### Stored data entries
==========

(* ===== verification/PeerPutSpec.v ===== *)
(** * Client and server together: uploads *)

From S2P Require Import Prelude RustStd External Error Manifest Limits Model Records Planning StateDb StateDbFacts StateDbSpec FileSys FolderStore Scanner ScannerSpec PathCodec RequestSigning PeerCrypto PeerStore HttpText PeerRequest PeerRequestSpec PeerServer PeerServerSpec PeerUploadSpec PeerSharedSpec PeerClient PeerClientSpec PeerExchangeSpec.
From stdpp Require Import options pretty.
Local Open Scope Z_scope.

Lemma encrypted_len_pos n : 0 ≤ n → 0 < encrypted_len n.
Proof.
  intros Hn. unfold encrypted_len, u64_saturating_add, u64_saturating_mul, chunk_count, TAG_SIZE, CHUNK_SIZE.
  pose proof (Z.div_pos (n + 64 * 1024 - 1) (64 * 1024)).
  destruct (Z.eqb_spec n 0) as [->|]; unfold u64_max in *; lia.
Qed.

(** ** Answers in JSON *)

Lemma read_to_end_run segs : ∀ limit, filled segs → Z.of_nat (length (mjoin segs)) ≤ limit →
  read_to_end limit (arrives segs) = (Ok (mjoin segs), []).
Proof.
  induction segs as [|s segs IH]; intros limit Hf Hl.
  { cbn [arrives fmap list_fmap read_to_end]. by destruct (limit <=? 0). }
  apply Forall_cons in Hf as [Hs Hf].
  change (mjoin (s :: segs)) with (s ++ mjoin segs) in *. rewrite length_app in Hl.
  assert (0 < length s)%nat by (destruct s; [done|simpl; lia]).
  cbn [arrives fmap list_fmap read_to_end]. rewrite (proj2 (Z.leb_gt _ _)) by lia.
  destruct s as [|a s]; [done|]. rewrite (proj2 (Z.ltb_ge _ _)) by lia.
  change (Segment <$> segs) with (arrives segs). by rewrite IH by first [done|lia].
Qed.

Lemma json_answer {R} `{!SerdeJson R} body :
  parse_json_response (R := R) (binary_response 200 "application/json" body) = map_err ClientJson (from_json body).
Proof.
  unfold parse_json_response, binary_response. rewrite response_header_head.
  set (fields := response_fields "application/json" (Z.of_nat (length body)) []).
  assert (Forall field_ok fields) as Hf.
  { unfold fields, response_fields. cbn [app]. constructor; [by apply token_field; [|repeat constructor]|].
    constructor; [apply token_field; [done|apply pretty_token; lia]|].
    constructor; [by apply token_field; [|repeat constructor]|done]. }
  assert (head_ok (status_line 200 :: (field_line <$> fields))) as Hok.
  { split; [done|]. constructor; [by apply status_line_ok|by apply fields_ok]. }
  set (ls := status_line 200 :: (field_line <$> fields)) in *.
  rewrite head_find by done. cbn [ok_or mbind result_bind]. rewrite <-app_assoc, take_app_length, head_text by done.
  cbn [ok_or mbind result_bind]. rewrite head_lines by done.
  change (head (of_bytes <$> ls)) with (Some (of_bytes (status_line 200))). cbn [ok_or mbind result_bind].
  rewrite parse_status_line by done. cbn [mbind result_bind]. cbv zeta.
  change (negb (200 =? 200)) with false. cbn iota. do 2 f_equal.
  rewrite app_assoc. change 4%nat with (length header_separator). by rewrite <-length_app, drop_app_length.
Qed.

Lemma json_response_short body : Z.of_nat (length body) ≤ 1024 * 1024 →
  Z.of_nat (length (binary_response 200 "application/json" body)) ≤ RESPONSE_LIMIT_BYTES.
Proof.
  intros Hb. assert (is_u64 (Z.of_nat (length body))) as Hu by (unfold is_u64, u64_max; lia).
  apply pretty_u64_length in Hu. unfold binary_response, response_header, crlf. cbv zeta. cbn [foldl].
  rewrite !length_app, !bytes_app, !bytes_of_bytes, !length_app.
  set (x := length (bytes (pretty (Z.of_nat (length body))))) in *. clearbody x.
  change (bytes (pretty 200)) with (bytes "200"). change (reason_phrase 200) with "OK".
  unfold RESPONSE_LIMIT_BYTES. cbn [length bytes String.list_ascii_of_string]. lia.
Qed.

(** ** The message of an upload *)

Section message.
Context `{UL : !UuidLib, UW : !UuidLaws, HL : !HexLib, HW : !HexLaws, SH : !Sha256Lib, HM : !HmacLib, HH : !HmacLaws}.

Definition upload_fields (hash : string) (size : Z) (nonce_hex : string) : list (string * string) :=
  [("x-syncer-content-hash", hash); ("x-syncer-file-size", pretty (size : Z));
   ("x-syncer-encryption", ENCRYPTION_ALGORITHM); ("x-syncer-nonce", nonce_hex)].

Lemma upload_fields_ok hash size prefix : hash_text hash → 0 ≤ size →
  Forall field_ok (upload_fields hash size (hex_encode prefix))
  ∧ NoDup (upload_fields hash size (hex_encode prefix)).*1
  ∧ Forall (λ n, n ∉ own_names) (upload_fields hash size (hex_encode prefix)).*1.
Proof using HW.
  intros [Hh _] Hs. split_and!.
  - unfold upload_fields. repeat apply Forall_cons_2; [| | | |done].
    + by apply token_field.
    + apply token_field; [done|]. by apply pretty_token.
    + by apply token_field; [|repeat constructor].
    + apply token_field; [done|]. by apply hex_token, hex_encode_chars.
  - apply (bool_decide_eq_true_1 (NoDup _)). by vm_compute.
  - apply (bool_decide_eq_true_1 (Forall _ _)). by vm_compute.
Qed.

Lemma signature_length method path device_id t hash secret_hex signature :
  sign_request_with_body_hash_hex method path device_id t hash secret_hex = Ok signature →
  length (bytes signature) = 64%nat.
Proof using HW HH.
  unfold sign_request_with_body_hash_hex. destruct (hex_decode secret_hex) as [s|]; [|done].
  cbn [map_err mbind result_bind]. destruct (negb _); [done|]. intros [= <-].
  by rewrite hex_encode_length, hmac_length.
Qed.

Lemma pretty_i64_length (t : Z) : is_i64 t → (length (bytes (pretty t)) ≤ 21)%nat.
Proof using Type.
  intros [H0 H1]. destruct t as [|n|n]; [simpl; lia| |].
  - etransitivity; [apply pretty_u64_length|lia]. unfold is_u64, i64_max, u64_max in *. lia.
  - change (bytes (pretty (Z.neg n))) with (Ascii.ascii_of_N 45 :: bytes (pretty (Z.pos n))).
    assert (is_u64 (Z.pos n)) as Hn by (unfold is_u64, i64_min, u64_max in *; lia).
    apply pretty_u64_length in Hn. cbn [length]. lia.
Qed.

(** What a client that is not given an endless name writes fits the header limit. *)
Record short_names (p : RelativePath) (host : string) (id : Uuid) : Prop := {
  sn_path : Z.of_nat (length (bytes (file_target p))) ≤ 8192;
  sn_host : Z.of_nat (length (bytes host)) ≤ 1024;
  sn_id : (length (bytes (uuid_to_string id)) ≤ 64)%nat;
}.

==========

### What is expected
Every entry above has to be returned exactly as written.

### Answer section
(* ===== verification/PeerPutSpec.v ===== *)
(** * Client and server together: uploads *)

From S2P Require Import Prelude RustStd External Error Manifest Limits Model Records Planning StateDb StateDbFacts StateDbSpec FileSys FolderStore Scanner ScannerSpec PathCodec RequestSigning PeerCrypto PeerStore HttpText PeerRequest PeerRequestSpec PeerServer PeerServerSpec PeerUploadSpec PeerSharedSpec PeerClient PeerClientSpec PeerExchangeSpec.
From stdpp Require Import options pretty.
Local Open Scope Z_scope.

Lemma encrypted_len_pos n : 0 ≤ n → 0 < encrypted_len n.
Proof.
  intros Hn. unfold encrypted_len, u64_saturating_add, u64_saturating_mul, chunk_count, TAG_SIZE, CHUNK_SIZE.
  pose proof (Z.div_pos (n + 64 * 1024 - 1) (64 * 1024)).
  destruct (Z.eqb_spec n 0) as [->|]; unfold u64_max in *; lia.
Qed.

(** ** Answers in JSON *)

Lemma read_to_end_run segs : ∀ limit, filled segs → Z.of_nat (length (mjoin segs)) ≤ limit →
  read_to_end limit (arrives segs) = (Ok (mjoin segs), []).
Proof.
  induction segs as [|s segs IH]; intros limit Hf Hl.
  { cbn [arrives fmap list_fmap read_to_end]. by destruct (limit <=? 0). }
  apply Forall_cons in Hf as [Hs Hf].
  change (mjoin (s :: segs)) with (s ++ mjoin segs) in *. rewrite length_app in Hl.
  assert (0 < length s)%nat by (destruct s; [done|simpl; lia]).
  cbn [arrives fmap list_fmap read_to_end]. rewrite (proj2 (Z.leb_gt _ _)) by lia.
  destruct s as [|a s]; [done|]. rewrite (proj2 (Z.ltb_ge _ _)) by lia.
  change (Segment <$> segs) with (arrives segs). by rewrite IH by first [done|lia].
Qed.

Lemma json_answer {R} `{!SerdeJson R} body :
  parse_json_response (R := R) (binary_response 200 "application/json" body) = map_err ClientJson (from_json body).
Proof.
  unfold parse_json_response, binary_response. rewrite response_header_head.
  set (fields := response_fields "application/json" (Z.of_nat (length body)) []).
  assert (Forall field_ok fields) as Hf.
  { unfold fields, response_fields. cbn [app]. constructor; [by apply token_field; [|repeat constructor]|].
    constructor; [apply token_field; [done|apply pretty_token; lia]|].
    constructor; [by apply token_field; [|repeat constructor]|done]. }
  assert (head_ok (status_line 200 :: (field_line <$> fields))) as Hok.
  { split; [done|]. constructor; [by apply status_line_ok|by apply fields_ok]. }
  set (ls := status_line 200 :: (field_line <$> fields)) in *.
  rewrite head_find by done. cbn [ok_or mbind result_bind]. rewrite <-app_assoc, take_app_length, head_text by done.
  cbn [ok_or mbind result_bind]. rewrite head_lines by done.
  change (head (of_bytes <$> ls)) with (Some (of_bytes (status_line 200))). cbn [ok_or mbind result_bind].
  rewrite parse_status_line by done. cbn [mbind result_bind]. cbv zeta.
  change (negb (200 =? 200)) with false. cbn iota. do 2 f_equal.
  rewrite app_assoc. change 4%nat with (length header_separator). by rewrite <-length_app, drop_app_length.
Qed.

Lemma json_response_short body : Z.of_nat (length body) ≤ 1024 * 1024 →
  Z.of_nat (length (binary_response 200 "application/json" body)) ≤ RESPONSE_LIMIT_BYTES.
Proof.
  intros Hb. assert (is_u64 (Z.of_nat (length body))) as Hu by (unfold is_u64, u64_max; lia).
  apply pretty_u64_length in Hu. unfold binary_response, response_header, crlf. cbv zeta. cbn [foldl].
  rewrite !length_app, !bytes_app, !bytes_of_bytes, !length_app.
  set (x := length (bytes (pretty (Z.of_nat (length body))))) in *. clearbody x.
  change (bytes (pretty 200)) with (bytes "200"). change (reason_phrase 200) with "OK".
  unfold RESPONSE_LIMIT_BYTES. cbn [length bytes String.list_ascii_of_string]. lia.
Qed.

(** ** The message of an upload *)

Section message.
Context `{UL : !UuidLib, UW : !UuidLaws, HL : !HexLib, HW : !HexLaws, SH : !Sha256Lib, HM : !HmacLib, HH : !HmacLaws}.

Definition upload_fields (hash : string) (size : Z) (nonce_hex : string) : list (string * string) :=
  [("x-syncer-content-hash", hash); ("x-syncer-file-size", pretty (size : Z));
   ("x-syncer-encryption", ENCRYPTION_ALGORITHM); ("x-syncer-nonce", nonce_hex)].

Lemma upload_fields_ok hash size prefix : hash_text hash → 0 ≤ size →
  Forall field_ok (upload_fields hash size (hex_encode prefix))
  ∧ NoDup (upload_fields hash size (hex_encode prefix)).*1
  ∧ Forall (λ n, n ∉ own_names) (upload_fields hash size (hex_encode prefix)).*1.
Proof using HW.
  intros [Hh _] Hs. split_and!.
  - unfold upload_fields. repeat apply Forall_cons_2; [| | | |done].
    + by apply token_field.
    + apply token_field; [done|]. by apply pretty_token.
    + by apply token_field; [|repeat constructor].
    + apply token_field; [done|]. by apply hex_token, hex_encode_chars.
  - apply (bool_decide_eq_true_1 (NoDup _)). by vm_compute.
  - apply (bool_decide_eq_true_1 (Forall _ _)). by vm_compute.
Qed.

Lemma signature_length method path device_id t hash secret_hex signature :
  sign_request_with_body_hash_hex method path device_id t hash secret_hex = Ok signature →
  length (bytes signature) = 64%nat.
Proof using HW HH.
  unfold sign_request_with_body_hash_hex. destruct (hex_decode secret_hex) as [s|]; [|done].
  cbn [map_err mbind result_bind]. destruct (negb _); [done|]. intros [= <-].
  by rewrite hex_encode_length, hmac_length.
Qed.

Lemma pretty_i64_length (t : Z) : is_i64 t → (length (bytes (pretty t)) ≤ 21)%nat.
Proof using Type.
  intros [H0 H1]. destruct t as [|n|n]; [simpl; lia| |].
  - etransitivity; [apply pretty_u64_length|lia]. unfold is_u64, i64_max, u64_max in *. lia.
  - change (bytes (pretty (Z.neg n))) with (Ascii.ascii_of_N 45 :: bytes (pretty (Z.pos n))).
    assert (is_u64 (Z.pos n)) as Hn by (unfold is_u64, i64_min, u64_max in *; lia).
    apply pretty_u64_length in Hn. cbn [length]. lia.
Qed.

(** What a client that is not given an endless name writes fits the header limit. *)
Record short_names (p : RelativePath) (host : string) (id : Uuid) : Prop := {
  sn_path : Z.of_nat (length (bytes (file_target p))) ≤ 8192;
  sn_host : Z.of_nat (length (bytes host)) ≤ 1024;
  sn_id : (length (bytes (uuid_to_string id)) ≤ 64)%nat;
}.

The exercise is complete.